# Instructions to follow
What lines in the data below mention the string "timeMethod"? Copy them out.

Dataset entries

(** [(squareCoeff, maxUncorr) != (squareCoeff, maxUncorr)], the test of
    line 81: a tuple against a tuple of the same two objects. *)
Definition not_finite (squareCoeff maxUncorr : C) : bool :=
  negb (same_object_eq squareCoeff && same_object_eq maxUncorr).

(** The body of [for amp in detector], from the unpacking of the
    coefficients to [didCorrect = True]. It returns the new value of
    [didCorrect]; [continue] returns the old one. The test of lines 81 to
    83 stands in the block of the [raise] of line 78, after it; its own
    [raise] formats three values with one [%s], which is a [TypeError]. *)
Definition run_amp (detector : Detector.t C) (amp : Amp.t C) (didCorrect : bool)
  : Exec State bool :=
  let* '(squareCoeff, coeff1, maxUncorr) :=
    lift_outcome (unpack3 (Amp.getLinearityCoeffs amp)) in
  when_ (negb (c_eqb coeff1 c_zero))
    (raise (A := unit) (RuntimeError (msg_coeff1 detector amp)) >>
     when_ (not_finite squareCoeff maxUncorr) (raise TypeError)) >>
  if c_leb maxUncorr c_zero && c_eqb squareCoeff c_zero then
    ret didCorrect
  else
    let* mi := gets (fun s => Exposure.getMaskedImage (exposure s)) in
    let* ampImage := lift_outcome (subMaskedImage mi (Amp.getBBox amp)) in
    when_ (c_ltb c_zero maxUncorr)
      (on_image (FootprintSet ampImage maxUncorr "SUSPECT")) >>
    when_ (negb (c_eqb squareCoeff c_zero))
      (on_image (modify (map_image_view ampImage (linearize squareCoeff)))) >>
    ret true.

(** [run(exposure)] *)
Definition run : Exec State unit :=
  let* e := gets exposure in
  match Exposure.getDetector e with
  | None => raise TypeError
  | Some detector =>
      let* wanted := lift_outcome (doCorrect detector) in
      if negb wanted then on_task (logdebug (msg_not_wanted detector))
      else
        let* didCorrect := for_fold (run_amp detector) (Detector.amps detector) false in
        when_ didCorrect (on_task (log INFO (msg_applied detector)))
  end.

(** [run] as the class exposes it, under [@pipeBase.timeMethod]. *)
Definition timed_run `{Timer} : Exec State unit := timeMethod "run" run.

(** Writes [mi] as the exposure's masked image. *)
Definition set_image (mi : MaskedImage P) (s : State) : State :=
  mkState (Exposure.withMaskedImage mi (exposure s)) (task s).

Definition image_of (s : State) : MaskedImage P := Exposure.getMaskedImage (exposure s).

(** ** The loop as a function of the masked image *)

(** What one amplifier that is not skipped does to the masked image: the
    SUSPECT bits first, on the uncorrected values, then the product. *)
Definition amp_effect (view : Box2I) (squareCoeff maxUncorr : C) (bits : N)
    (mi : MaskedImage P) : MaskedImage P :=
  let mi1 :=
    if c_ltb c_zero maxUncorr then or_mask_view view (detects maxUncorr) bits mi
    else mi in
  if negb (c_eqb squareCoeff c_zero)
  then map_image_view view (linearize squareCoeff) mi1
  else mi1.

(** One iteration as a pure step: the exception it raises, [None] when the
    amplifier is skipped, or the masked image it leaves. *)
Definition amp_step (detector : Detector.t C) (amp : Amp.t C) (mi : MaskedImage P)
  : outcome (option (MaskedImage P)) :=
  match unpack3 (Amp.getLinearityCoeffs amp) with
  | Raised e => Raised e
  | Normal (squareCoeff, coeff1, maxUncorr) =>
      if negb (c_eqb coeff1 c_zero) then Raised (RuntimeError (msg_coeff1 detector amp))
      else if c_leb maxUncorr c_zero && c_eqb squareCoeff c_zero then Normal None
      else
        match subMaskedImage mi (Amp.getBBox amp) with
        | Raised e => Raised e
        | Normal ampImage =>
            match (if c_ltb c_zero maxUncorr then getPlaneBitMask mi "SUSPECT"
                   else Normal 0%N) with
            | Raised e => Raised e
            | Normal bits =>
                Normal (Some (amp_effect ampImage squareCoeff maxUncorr bits mi))
            end
        end
  end.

# Output of the exercise
(** [run] as the class exposes it, under [@pipeBase.timeMethod]. *)
Definition timed_run `{Timer} : Exec State unit := timeMethod "run" run.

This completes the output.